Four years later, another Paper Mario was on the way, and some fans eagerly expected a return to form--a form that hadn't been seen since 12 years at that point. Others, however, felt burned by the previous title being such a departure from the established series so far, and would not trust any marketing until the game was fully released. In trying to “freshen” the series up, or attempt to make newer games stand out from older ones, Paper Mario had lost its identity, and more importantly, lost what players had loved about the series originally. Clearly, Nintendo still sees value in the franchise, but even after the release of Paper Mario: The Origami King, and though the series is still active, rampant debate rings out as the divided fanbase argues whether or not it’s worth the effort and time to pin their hopes “on the next game” being closer to the older ones, yet again.
Another series that still sees active development, yet has completely changed from what it used to be is Fallout. Originally existing as a classic turn-based RPG, it then evolved into a first-person action RPG, and most recently, it took those elements and became a pseudo-MMORPG. Players who may have enjoyed the initial Fallout games for their story and writing first and foremost might have potentially lost interest when Bethesda took over and turned the series into something more commonly described as “Elder Scrolls, but with guns”, or even a battle royale. Even when the original developers returned to the series for Fallout: New Vegas, it was still drastically changed from what it once was. Each of the Fallout games are popular in some way, even Fallout 76, and they all have their respective fans, but with each game being somewhat of a departure from the last, you can never be sure that the next Fallout will be something that you’ll certainly enjoy. The dialogue-heavy, meticulous problem-solving days of the franchise have long since passed, and not even its IP holder seems quite sure where to take the series next.

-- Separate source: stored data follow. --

Lemma groupWord_inv (captions : list Caption)
  (ghost : list (list Caption) * list Caption) (w : Caption) :
group_inv captions ghost → group_inv (captions ++ [w]) (groupWord ghost w).
Proof.
destruct ghost as [groups cur].
intros (Hok & Hcur & Hchain & (dropped & Hcat & Hlong & Hshort) & Hnil).
unfold groupWord.
destruct ((5 <=? length cur)%nat
          || (20 <=? String.length (joined cur) + String.length (text w))%nat) eqn:Hc.
- destruct cur as [|c cur].
  + (* nothing on the line and the caption does not fit *)
    rewrite (Hnil eq_refl) in *.
    split_and!.
    * constructor.
    * done.
    * done.
    * exists (dropped ++ [w]). split_and!.
      -- rewrite Hcat. simpl. by rewrite !app_nil_r.
      -- apply Forall_app. split; [exact Hlong|]. constructor; [|constructor].
         simpl in Hc. by apply Nat.leb_le in Hc.
      -- done.
    * done.
  + (* the line is closed and the caption opens the next one *)
    destruct (Hcur ltac:(done)) as [Hgok _].
    split_and!.
    * apply Forall_app. split; [exact Hok|by constructor].
    * intros _. split; [|by rewrite !last_snoc].
      split; simpl; [lia|intros ?; lia].
    * apply chain_snoc; [exact Hchain|].
      intros x Hx. rewrite last_snoc in Hx. injection Hx as <-.
      apply orb_true_iff in Hc as [Hc|Hc]; apply Nat.leb_le in Hc; [by left|by right].
    * exists dropped. split_and!.
      -- rewrite Hcat, concat_app. simpl. by rewrite app_nil_r, <- !app_assoc.
      -- exact Hlong.
      -- intros w0 Hw0. apply Hshort. rewrite concat_app in Hw0. simpl in Hw0.
         rewrite app_nil_r in Hw0.
         destruct (concat groups) as [|x rest]; simpl in *; exact Hw0.
    * done.
- (* the caption joins the line *)
  apply orb_false_iff in Hc as [Hc1 Hc2].
  apply Nat.leb_gt in Hc1, Hc2.
  split_and!.
  + exact Hok.
  + intros _. split; [|by rewrite !last_snoc].
    split; [rewrite length_app; simpl; lia|].
    intros _. rewrite joined_snoc_length. lia.
  + apply (chain_last_change _ _ cur); [exact Hchain|].
    intros x. by destruct cur.
  + exists dropped. split_and!.
    * rewrite Hcat. by rewrite <- !app_assoc.
    * exact Hlong.
    * intros w0 Hw0. destruct cur as [|c cur].
      -- rewrite (Hnil eq_refl) in Hw0. simpl in Hw0. injection Hw0 as <-.
         simpl in Hc2. lia.
      -- apply Hshort. rewrite app_assoc in Hw0.
         destruct (concat groups ++ c :: cur) as [|x rest] eqn:Hl; [|exact Hw0].
         by destruct (concat groups).
  + intros Hnil'. by destruct cur.
Qed.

Sometimes, it's best to simply accept the end of a franchise, too. Mass Effect was one of the most talked-about action RPGs throughout the lifespan of the Xbox 360, and later the PlayStation 3. Though the trilogy finished with Mass Effect 3, closing the book on Commander Shepard's story, developer Bioware wasn't done with Mass Effect just yet. A few short years after the release of the Xbox One and PlayStation 4, Mass Effect: Andromeda was revealed to the public; a brand new, next-generation entry into the popular series. What could possibly go wrong? Well, going by the game's launch reception, quite a lot. The experience being rife with bugs and glitches was only a small problem, when you put everything into perspective. Bioware had zombified its own creation by reviving it, despite wrapping up everything in the previous game. Though some things had been fixed post-launch, the damage was already done, as the game had reached meme-status across the internet. Something had changed, and the magic that had been previously captured could not be re-created.
At the end of the day, we, the gamers, are unable to do much but merely wait, and see what the industry has in store for us. Where we actively await the release of Metroid Prime 4 while trying to forget the confusing and disappointing missteps of Metroid Prime: Federation Force, or hope that each delay of Cyberpunk 2077 helped push the game towards its hyped-up greatness, or even dare begin to even think that the next Sonic the Hedgehog game might possibly be fun.